Records from a data collection
(** X9.  After an iteration that ends without an active scenario, every
    channel other than the fan draws exactly 0.0 A when its "on" bit is
    clear, and at least 0.5 A when the bit is set and the channel is not
    the starter. *)
Theorem ambient_current_follows_switch (self self' : STM32Simulator)
    (inp : tick_input) (pkt : list byte) (msg : option StatusMessage)
    (i : nat) (ch : ChannelState) :
  tick self inp = Py.Ok (self', pkt, msg) ->
  active_scenario self' = None ->
  channels_state self' !! i = Some ch ->
  i <> 3%nat ->
  (is_on ch = false -> current ch = 0.0) /\
  (is_on ch = true -> i <> 7%nat -> (0.5 <=? current ch) = true).
Proof.
  intros E A Hi I3. destruct (ambient_tick _ _ _ _ _ E A) as [_ C].
  destruct (C i ch Hi) as (c & _ & Off & On & St).
  assert (Eon : is_on ch = is_on c).
  { unfold is_on. rewrite (St I3). reflexivity. }
  rewrite Eon. split; assumption.
Qed.

Lemma ambient_current_follows_switch_witness :
  exists self' pkt msg ch,
    tick init (quiet_tick None 100.0) = Py.Ok (self', pkt, msg) /\
    channels_state self' !! 7%nat = Some ch /\
    (is_on ch = false -> current ch = 0.0) /\
    (is_on ch = true -> 7%nat <> 7%nat -> (0.5 <=? current ch) = true).
Proof.
  destruct (tick init (quiet_tick None 100.0))
    as [[[self' pkt] msg]|e] eqn:E.
  - pose proof (tick_scenario_fields _ _ _ _ _ E) as (A & _ & _ & L & _).
    destruct (lookup_lt_is_Some_2 (channels_state self') 7) as [ch Hch].
    { rewrite L. vm_compute. lia. }
    exists self', pkt, msg, ch. split; [reflexivity|].
    split; [exact Hch|].
    apply (ambient_current_follows_switch _ _ _ _ _ 7 ch E);
      [rewrite A; reflexivity|exact Hch|discriminate].
  - vm_compute in E. discriminate E.
Defined.

End Ambient.

(** ** The checksum under corruption *)

Section Corruption.
Import Reader.

Lemma xor_fold_acc (l : list byte) :
  forall acc,
    fold_left (fun c b => Z.lxor c (Struct.Z_of_byte b)) l acc
    = Z.lxor acc (xor_bytes l).
Proof.
  unfold xor_bytes. induction l as [|a l IH]; intros acc; cbn [fold_left].
  - rewrite Z.lxor_0_r. reflexivity.
  - rewrite (IH (Z.lxor acc _)), (IH (Z.lxor 0 _)), Z.lxor_0_l,
      Z.lxor_assoc. reflexivity.
Qed.

Lemma xor_bytes_middle (l1 l2 : list byte) (x : byte) :
  xor_bytes (l1 ++ x :: l2)
  = Z.lxor (xor_bytes l1) (Z.lxor (Struct.Z_of_byte x) (xor_bytes l2)).
Proof.
  unfold xor_bytes at 1. rewrite fold_left_app. cbn [fold_left].
  rewrite xor_fold_acc. fold (xor_bytes l1). rewrite Z.lxor_assoc.
  reflexivity.
Qed.

(** Replacing one byte by a different one changes the running XOR. *)
Lemma xor_bytes_insert_neq (l : list byte) (i : nat) (x y : byte) :
  l !! i = Some y -> x <> y -> xor_bytes (<[i := x]> l) <> xor_bytes l.
Proof.
  intros Hy Hne E.
  rewrite insert_take_drop in E by (apply lookup_lt_Some in Hy; exact Hy).
  rewrite <- (take_drop_middle l i y Hy) in E at 3.
  rewrite !xor_bytes_middle in E.
  set (A := xor_bytes (take i l)) in *.
  set (B := xor_bytes (drop (S i) l)) in *.
  apply Hne, Z_of_byte_inj.
  assert (C : forall v, Z.lxor A (Z.lxor (Z.lxor A (Z.lxor v B)) B) = v).
  { intros v. apply Z.bits_inj'. intros n _. rewrite !Z.lxor_spec.
    destruct (Z.testbit A n), (Z.testbit B n), (Z.testbit v n);
      reflexivity. }
  rewrite <- (C (Struct.Z_of_byte x)), E. apply C.
Qed.

Lemma corrupted_not_valid (b : list byte) (i : nat) (x y : byte) :
  valid_frame b -> b !! i = Some y -> x <> y ->
  ~ valid_frame (<[i := x]> b).
Proof.
  intros (L & H0 & t & Ht & Hx) Hy Hne (_ & H0' & t' & Ht' & Hx').
  assert (Hi : (i < 58)%nat) by (apply lookup_lt_Some in Hy; lia).
  destruct (decide (i = 0%nat)) as [->|N0].
  { rewrite list_lookup_insert_eq in H0' by lia. congruence. }
  destruct (decide (i = 57%nat)) as [->|N57].
  - rewrite list_lookup_insert_eq in Ht' by lia. injection Ht' as <-.
    rewrite take_insert_ge in Hx' by lia.
    apply Hne, Z_of_byte_inj. congruence.
  - rewrite list_lookup_insert_ne in Ht' by congruence.
    rewrite take_insert_lt in Hx' by lia.
    assert (t' = t) by congruence. subst t'.
    apply (xor_bytes_insert_neq (take 57 b) i x y); [|exact Hne|congruence].
    rewrite lookup_take_lt by lia. exact Hy.
Qed.

(** X10.  Changing any single byte of a frame that passes the three tests
    gives a frame [parse_packet] rejects: it returns [False] and leaves
    the store and the enable mask as they were. *)
Theorem single_byte_corruption_rejected (b : list byte) (i : nat)
    (x y : byte) (now : string) (w : World) :
  valid_frame b -> b !! i = Some y -> x <> y ->
  fst (parse_packet (<[i := x]> b) now w) = Py.Ok false /\
  pdm_data (snd (parse_packet (<[i := x]> b) now w)) = pdm_data w /\
  channel_enabled (snd (parse_packet (<[i := x]> b) now w))
  = channel_enabled w.
Proof.
  intros Hv Hy Hne.
  destruct (invalid_frame_rejected _ now w
              (corrupted_not_valid b i x y Hv Hy Hne)) as [lines ->].
  repeat split.
Qed.

Lemma single_byte_corruption_rejected_witness :
  fst (parse_packet (<[20%nat := "255"%byte]> nominal_frame) "t" init)
  = Py.Ok false /\
  pdm_data (snd (parse_packet (<[20%nat := "255"%byte]> nominal_frame)
                   "t" init))
  = pdm_data init /\
  channel_enabled (snd (parse_packet
                          (<[20%nat := "255"%byte]> nominal_frame) "t" init))
  = channel_enabled init.
Proof.
  refine (single_byte_corruption_rejected nominal_frame 20 "255"%byte
            "001"%byte "t" init nominal_frame_valid _ _).
  - vm_compute. reflexivity.
  - discriminate.
Defined.

End Corruption.

(** ** Invariants of the store *)

Section ConsumerInvariant.
Import Reader.

Lemma valid_frameb_spec (b : list byte) :
  valid_frameb b = true <-> valid_frame b.
Proof.
  unfold valid_frameb, valid_frame. split.
  - intros H. apply andb_true_iff in H. destruct H as [L H].
    apply Nat.eqb_eq in L.
    destruct (b !! 0%nat) as [h|]; [|discriminate].
    destruct (b !! 57%nat) as [t|]; [|discriminate].
    apply andb_true_iff in H. destruct H as [S X].
    apply sync_test in S. apply Z.eqb_eq in X. subst h. eauto.
  - intros (L & -> & t & -> & X). apply andb_true_iff.
    split; [apply Nat.eqb_eq, L|]. apply andb_true_iff.
    split; [apply sync_test; reflexivity|apply Z.eqb_eq, X].
Qed.

Lemma same_identity_refl (w : World) : same_identity w w.
Proof.
  split; [reflexivity|]. apply Forall_Forall2_diag, Forall_forall. auto.
Qed.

=== What you have to do ===
Return the data in full, exactly as it appears above.

=== Solution to this task ===
(** X9.  After an iteration that ends without an active scenario, every
    channel other than the fan draws exactly 0.0 A when its "on" bit is
    clear, and at least 0.5 A when the bit is set and the channel is not
    the starter. *)
Theorem ambient_current_follows_switch (self self' : STM32Simulator)
    (inp : tick_input) (pkt : list byte) (msg : option StatusMessage)
    (i : nat) (ch : ChannelState) :
  tick self inp = Py.Ok (self', pkt, msg) ->
  active_scenario self' = None ->
  channels_state self' !! i = Some ch ->
  i <> 3%nat ->
  (is_on ch = false -> current ch = 0.0) /\
  (is_on ch = true -> i <> 7%nat -> (0.5 <=? current ch) = true).
Proof.
  intros E A Hi I3. destruct (ambient_tick _ _ _ _ _ E A) as [_ C].
  destruct (C i ch Hi) as (c & _ & Off & On & St).
  assert (Eon : is_on ch = is_on c).
  { unfold is_on. rewrite (St I3). reflexivity. }
  rewrite Eon. split; assumption.
Qed.

Lemma ambient_current_follows_switch_witness :
  exists self' pkt msg ch,
    tick init (quiet_tick None 100.0) = Py.Ok (self', pkt, msg) /\
    channels_state self' !! 7%nat = Some ch /\
    (is_on ch = false -> current ch = 0.0) /\
    (is_on ch = true -> 7%nat <> 7%nat -> (0.5 <=? current ch) = true).
Proof.
  destruct (tick init (quiet_tick None 100.0))
    as [[[self' pkt] msg]|e] eqn:E.
  - pose proof (tick_scenario_fields _ _ _ _ _ E) as (A & _ & _ & L & _).
    destruct (lookup_lt_is_Some_2 (channels_state self') 7) as [ch Hch].
    { rewrite L. vm_compute. lia. }
    exists self', pkt, msg, ch. split; [reflexivity|].
    split; [exact Hch|].
    apply (ambient_current_follows_switch _ _ _ _ _ 7 ch E);
      [rewrite A; reflexivity|exact Hch|discriminate].
  - vm_compute in E. discriminate E.
Defined.

End Ambient.

(** ** The checksum under corruption *)

Section Corruption.
Import Reader.

Lemma xor_fold_acc (l : list byte) :
  forall acc,
    fold_left (fun c b => Z.lxor c (Struct.Z_of_byte b)) l acc
    = Z.lxor acc (xor_bytes l).
Proof.
  unfold xor_bytes. induction l as [|a l IH]; intros acc; cbn [fold_left].
  - rewrite Z.lxor_0_r. reflexivity.
  - rewrite (IH (Z.lxor acc _)), (IH (Z.lxor 0 _)), Z.lxor_0_l,
      Z.lxor_assoc. reflexivity.
Qed.

Lemma xor_bytes_middle (l1 l2 : list byte) (x : byte) :
  xor_bytes (l1 ++ x :: l2)
  = Z.lxor (xor_bytes l1) (Z.lxor (Struct.Z_of_byte x) (xor_bytes l2)).
Proof.
  unfold xor_bytes at 1. rewrite fold_left_app. cbn [fold_left].
  rewrite xor_fold_acc. fold (xor_bytes l1). rewrite Z.lxor_assoc.
  reflexivity.
Qed.

(** Replacing one byte by a different one changes the running XOR. *)
Lemma xor_bytes_insert_neq (l : list byte) (i : nat) (x y : byte) :
  l !! i = Some y -> x <> y -> xor_bytes (<[i := x]> l) <> xor_bytes l.
Proof.
  intros Hy Hne E.
  rewrite insert_take_drop in E by (apply lookup_lt_Some in Hy; exact Hy).
  rewrite <- (take_drop_middle l i y Hy) in E at 3.
  rewrite !xor_bytes_middle in E.
  set (A := xor_bytes (take i l)) in *.
  set (B := xor_bytes (drop (S i) l)) in *.
  apply Hne, Z_of_byte_inj.
  assert (C : forall v, Z.lxor A (Z.lxor (Z.lxor A (Z.lxor v B)) B) = v).
  { intros v. apply Z.bits_inj'. intros n _. rewrite !Z.lxor_spec.
    destruct (Z.testbit A n), (Z.testbit B n), (Z.testbit v n);
      reflexivity. }
  rewrite <- (C (Struct.Z_of_byte x)), E. apply C.
Qed.

Lemma corrupted_not_valid (b : list byte) (i : nat) (x y : byte) :
  valid_frame b -> b !! i = Some y -> x <> y ->
  ~ valid_frame (<[i := x]> b).
Proof.
  intros (L & H0 & t & Ht & Hx) Hy Hne (_ & H0' & t' & Ht' & Hx').
  assert (Hi : (i < 58)%nat) by (apply lookup_lt_Some in Hy; lia).
  destruct (decide (i = 0%nat)) as [->|N0].
  { rewrite list_lookup_insert_eq in H0' by lia. congruence. }
  destruct (decide (i = 57%nat)) as [->|N57].
  - rewrite list_lookup_insert_eq in Ht' by lia. injection Ht' as <-.
    rewrite take_insert_ge in Hx' by lia.
    apply Hne, Z_of_byte_inj. congruence.
  - rewrite list_lookup_insert_ne in Ht' by congruence.
    rewrite take_insert_lt in Hx' by lia.
    assert (t' = t) by congruence. subst t'.
    apply (xor_bytes_insert_neq (take 57 b) i x y); [|exact Hne|congruence].
    rewrite lookup_take_lt by lia. exact Hy.
Qed.

(** X10.  Changing any single byte of a frame that passes the three tests
    gives a frame [parse_packet] rejects: it returns [False] and leaves
    the store and the enable mask as they were. *)
Theorem single_byte_corruption_rejected (b : list byte) (i : nat)
    (x y : byte) (now : string) (w : World) :
  valid_frame b -> b !! i = Some y -> x <> y ->
  fst (parse_packet (<[i := x]> b) now w) = Py.Ok false /\
  pdm_data (snd (parse_packet (<[i := x]> b) now w)) = pdm_data w /\
  channel_enabled (snd (parse_packet (<[i := x]> b) now w))
  = channel_enabled w.
Proof.
  intros Hv Hy Hne.
  destruct (invalid_frame_rejected _ now w
              (corrupted_not_valid b i x y Hv Hy Hne)) as [lines ->].
  repeat split.
Qed.

Lemma single_byte_corruption_rejected_witness :
  fst (parse_packet (<[20%nat := "255"%byte]> nominal_frame) "t" init)
  = Py.Ok false /\
  pdm_data (snd (parse_packet (<[20%nat := "255"%byte]> nominal_frame)
                   "t" init))
  = pdm_data init /\
  channel_enabled (snd (parse_packet
                          (<[20%nat := "255"%byte]> nominal_frame) "t" init))
  = channel_enabled init.
Proof.
  refine (single_byte_corruption_rejected nominal_frame 20 "255"%byte
            "001"%byte "t" init nominal_frame_valid _ _).
  - vm_compute. reflexivity.
  - discriminate.
Defined.

End Corruption.

(** ** Invariants of the store *)

Section ConsumerInvariant.
Import Reader.

Lemma valid_frameb_spec (b : list byte) :
  valid_frameb b = true <-> valid_frame b.
Proof.
  unfold valid_frameb, valid_frame. split.
  - intros H. apply andb_true_iff in H. destruct H as [L H].
    apply Nat.eqb_eq in L.
    destruct (b !! 0%nat) as [h|]; [|discriminate].
    destruct (b !! 57%nat) as [t|]; [|discriminate].
    apply andb_true_iff in H. destruct H as [S X].
    apply sync_test in S. apply Z.eqb_eq in X. subst h. eauto.
  - intros (L & -> & t & -> & X). apply andb_true_iff.
    split; [apply Nat.eqb_eq, L|]. apply andb_true_iff.
    split; [apply sync_test; reflexivity|apply Z.eqb_eq, X].
Qed.

Lemma same_identity_refl (w : World) : same_identity w w.
Proof.
  split; [reflexivity|]. apply Forall_Forall2_diag, Forall_forall. auto.
Qed.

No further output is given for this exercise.